# My arms goal realistic?



## Juan-pierre (Feb 7, 2014)

Hi. im 142 pounds with 14.7 inch arms(started with 12 inch) approx 7% bodyfat. my gym coach wants me to enter an all natural under19 provincial competition in september. can i get my arms to 16inches by then and would that be aceptable for a natural to compete at? ive been training for 11 months and still consider myself a rookie


----------



## Joliver (Feb 7, 2014)

Unfortunately few people will be able to predict your future progress sight unseen. You are more qualified to make that judgment seeing as you know how you respond to your training, and you know whether your diet is good.

Answering that question would be pure, uneducated speculation.


----------



## TheBlob (Feb 7, 2014)

Arnold claimed he put 1/2 inch on his arms every month in the beginning (that statement is in his bb encyclopedia) I have put an 1plus some change in 5 months however I started a test deca cycle about 5 weeks ago but my arm size hasnt gone up much traps are a different story though... In short. Yeah its possible


----------



## TheBlob (Feb 7, 2014)

TheBlob said:


> Arnold claimed he put 1/2 inch on his arms every month in the beginning (that statement is in his bb encyclopedia) I have put an 1plus some change in 5 months however I started a test deca cycle about 5 weeks ago but my arm size hasnt gone up much traps are a different story though... In short. Yeah its possible




They call me the speculator...... lmao


----------



## ECKSRATED (Feb 7, 2014)

Adding an inch to your  bicep is alot.


----------



## coltmc4545 (Feb 8, 2014)

Yes it is possible. It's a lot but it is possible. You're young and full of testosterone. Plus you've only been training for 11 months and still have a ton to grow. Don't just focus on biceps though. Focus on your tri's equally if not more. Tri's make up 2/3 of your upper arm. If your coach sees potential then there's a reason why. Unless of course he just wants to see you in posing shorts.


----------



## TheBlob (Feb 8, 2014)

Lol... Yup colt is right on the money imo


----------



## ECKSRATED (Feb 8, 2014)

Colt is right. People just hear an inch and don't realize how much it really is when it comes to arm growth.


----------



## #TheMatrix (Feb 8, 2014)

I went from 16 to 20 and thats where mine topped out at.
I grew that much from building tris.  Its amazing how much my tris made my bis look even bigger.

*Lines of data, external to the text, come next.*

Lemma cells_p r s : cells r p s h !! p = Some s.
Proof. unfold cells. by rewrite lookup_insert_ne, lookup_insert_eq. Qed.
Lemma cells_r r s : cells r p s h !! state0 = Some r.
Proof. unfold cells. by rewrite lookup_insert_eq. Qed.
Lemma cells_ne r s x : x ≠ state0 -> x ≠ p -> cells r p s h !! x = h !! x.
Proof. intros. unfold cells. by rewrite !lookup_insert_ne. Qed.
Lemma cells_alter_p f r s : alter f p (cells r p s h) = cells r p (f s) h.
Proof. unfold cells. by rewrite alter_insert_ne, alter_insert_eq. Qed.
Lemma cells_alter_r f r s : alter f state0 (cells r p s h) = cells (f r) p s h.
Proof. unfold cells. by rewrite alter_insert_eq. Qed.

Lemma load_p r s rd wr q c l : load_state p (con r p s h rd wr q c l) = Ok s (con r p s h rd wr q c l).
Proof. unfold load_state. rewrite (bind_Ok get_state _ _ _ _ eq_refl). cbn [io_heap]. by rewrite cells_p. Qed.
Lemma load_r r s rd wr q c l : load_state state0 (con r p s h rd wr q c l) = Ok r (con r p s h rd wr q c l).
Proof. unfold load_state. rewrite (bind_Ok get_state _ _ _ _ eq_refl). cbn [io_heap]. by rewrite cells_r. Qed.

Lemma update_p f r s rd wr q c l :
  update_state f p (con r p s h rd wr q c l) = Ok () (con r p (f s) h rd wr q c l).
Proof.
  unfold update_state. rewrite (bind_Ok _ _ _ _ _ (load_p r s rd wr q c l)). unfold modify, set_io_heap. cbn [io_heap].
  by rewrite cells_alter_p.
Qed.
Lemma update_r f r s rd wr q c l :
  update_state f state0 (con r p s h rd wr q c l) = Ok () (con (f r) p s h rd wr q c l).
Proof.
  unfold update_state. rewrite (bind_Ok _ _ _ _ _ (load_r r s rd wr q c l)). unfold modify, set_io_heap. cbn [io_heap].
  by rewrite cells_alter_r.
Qed.

Lemma hold_p r s rd wr q c l :
  0 <= s_refs s < 2 ^ 32 - 1 ->
  dmsg_state_hold p (con r p s h rd wr q c l) = Ok () (con r p (set_srefs (s_refs s + 1) s) h rd wr q c l).
Proof. intros Hs. unfold dmsg_state_hold. rewrite update_p, uwrap_small by (unfold in_u; lia). done. Qed.
Lemma hold_r r s rd wr q c l :
  0 <= s_refs r < 2 ^ 32 - 1 ->
  dmsg_state_hold state0 (con r p s h rd wr q c l) = Ok () (con (set_srefs (s_refs r + 1) r) p s h rd wr q c l).
Proof. intros Hs. unfold dmsg_state_hold. rewrite update_r, uwrap_small by (unfold in_u; lia). done. Qed.

Lemma drop_p r s rd wr q c l :
  1 < s_refs s ->
  dmsg_state_drop p (con r p s h rd wr q c l) = Ok () (con r p (set_srefs (s_refs s - 1) s) h rd wr q c l).
Proof.
  intros Hs. unfold dmsg_state_drop. rewrite (bind_Ok _ _ _ _ _ (load_p r s rd wr q c l)).
  rewrite (bool_decide_true (0 < s_refs s)) by lia. rewrite (bind_Ok _ _ _ () (con r p s h rd wr q c l)) by done.
  rewrite (bind_Ok _ _ _ _ _ (update_p _ r s rd wr q c l)). by rewrite bool_decide_false by lia.
Qed.
Lemma drop_r r s rd wr q c l :
  1 < s_refs r ->
  dmsg_state_drop state0 (con r p s h rd wr q c l) = Ok () (con (set_srefs (s_refs r - 1) r) p s h rd wr q c l).
Proof.
  intros Hs. unfold dmsg_state_drop. rewrite (bind_Ok _ _ _ _ _ (load_r r s rd wr q c l)).
  rewrite (bool_decide_true (0 < s_refs r)) by lia. rewrite (bind_Ok _ _ _ () (con r p s h rd wr q c l)) by done.
  rewrite (bind_Ok _ _ _ _ _ (update_r _ r s rd wr q c l)). by rewrite bool_decide_false by lia.
Qed.

(** The last reference of a state that is in no tree and no queue. *)
Lemma drop_p_last r s rd wr q c l opp :
  s_refs s = 1 -> s_flags s = mkflags opp false false -> s_subq s = [] -> s_any s = 0 ->
  dmsg_state_drop p (con r p s h rd wr q c l) =
    Ok () {| io_heap := <[state0:=r]> (delete p h); staterd_tree := rd; statewr_tree := wr; txmsgq := q;
             dmsg_state_count := c - 1; io_locked := l |}.
Proof.
  intros Hr Hf Hq Ha. unfold dmsg_state_drop. rewrite (bind_Ok _ _ _ _ _ (load_p r s rd wr q c l)).
  rewrite (bool_decide_true (0 < s_refs s)) by lia. rewrite (bind_Ok _ _ _ () (con r p s h rd wr q c l)) by done.
  rewrite (bind_Ok _ _ _ _ _ (update_p _ r s rd wr q c l)). rewrite bool_decide_true by done. cbn [when].
  unfold dmsg_state_free. rewrite (bind_Ok _ _ _ _ _ (load_p _ _ rd wr q c l)).
  cbn [set_srefs s_flags s_subq s_refs s_any]. rewrite Hf, Hq, Hr, Ha.
  replace (has (mkflags opp false false) _) with false by (by destruct opp).
  unfold mbind, prog_bind, modify, assertp, set_count, set_io_heap. cbn. do 2 f_equal.
  cbn [io_heap]. unfold cells. rewrite delete_insert_ne, delete_insert_eq by done. done.
Qed.
End cells.

(** ** Cells *)

(** The state at [p] of a transaction with the id [id], opened by the other side ([opp]) or
    by this one, in the queue of the root ([inq]), in its tree ([rb]), with the two
    directions at [tx] and [rx], and [n] references from messages. *)
Record cell_ok (s : dmsg_state) (opp inq rb : bool) (tx rx : half) (n id : Z) : Prop := {
  c_flags : s_flags s = mkflags opp inq rb;
  c_subq : s_subq s = [];
  c_relay : s_relay s = None;
  c_any : s_any s = 0;
  c_parent : s_parent s = if inq then Some state0 else None;
  c_txreply : has (s_txcmd s) DMSGF_REPLY = opp;
  c_rxreply : has (s_rxcmd s) DMSGF_REPLY = negb opp;
  c_tx : half_of (s_txcmd s) = tx;
  c_rx : half_of (s_rxcmd s) = rx;
  c_refs : s_refs s = Z.b2z rb + Z.b2z inq + n;
  c_id : s_msgid s = id;
}.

People dont believe till I flex


----------



## woodswise (Feb 8, 2014)

I started out at 15" and grew them to 18" all natural over several years.  But then I dieted and they went back down to 17".   The past two years (after I started on AAS)  I got them to grow up to 18.5" though I hardly do any isolation work with them.  

I agree with the comment about growing your triceps at the same time as biceps.  Triceps are twice the size of your biceps and add a lot of mass to your arms.


----------



## Juan-pierre (Feb 8, 2014)

I agree. my best results the day after a chest and tricep session. although i do chest and arms on seperate days now. i now have a dedicated arms day


----------



## woodswise (Feb 8, 2014)

My trainer, who knows more about this than anyone I know, recommends that I focus instead on large compound exercises, so I am putting my energy into growing my large muscles.  My biceps get indirect work from pullups and a few other exercises, and my triceps get worked by dips and bench presses.  I have added 1.5 inches in a year and a half, since he has had me doing this.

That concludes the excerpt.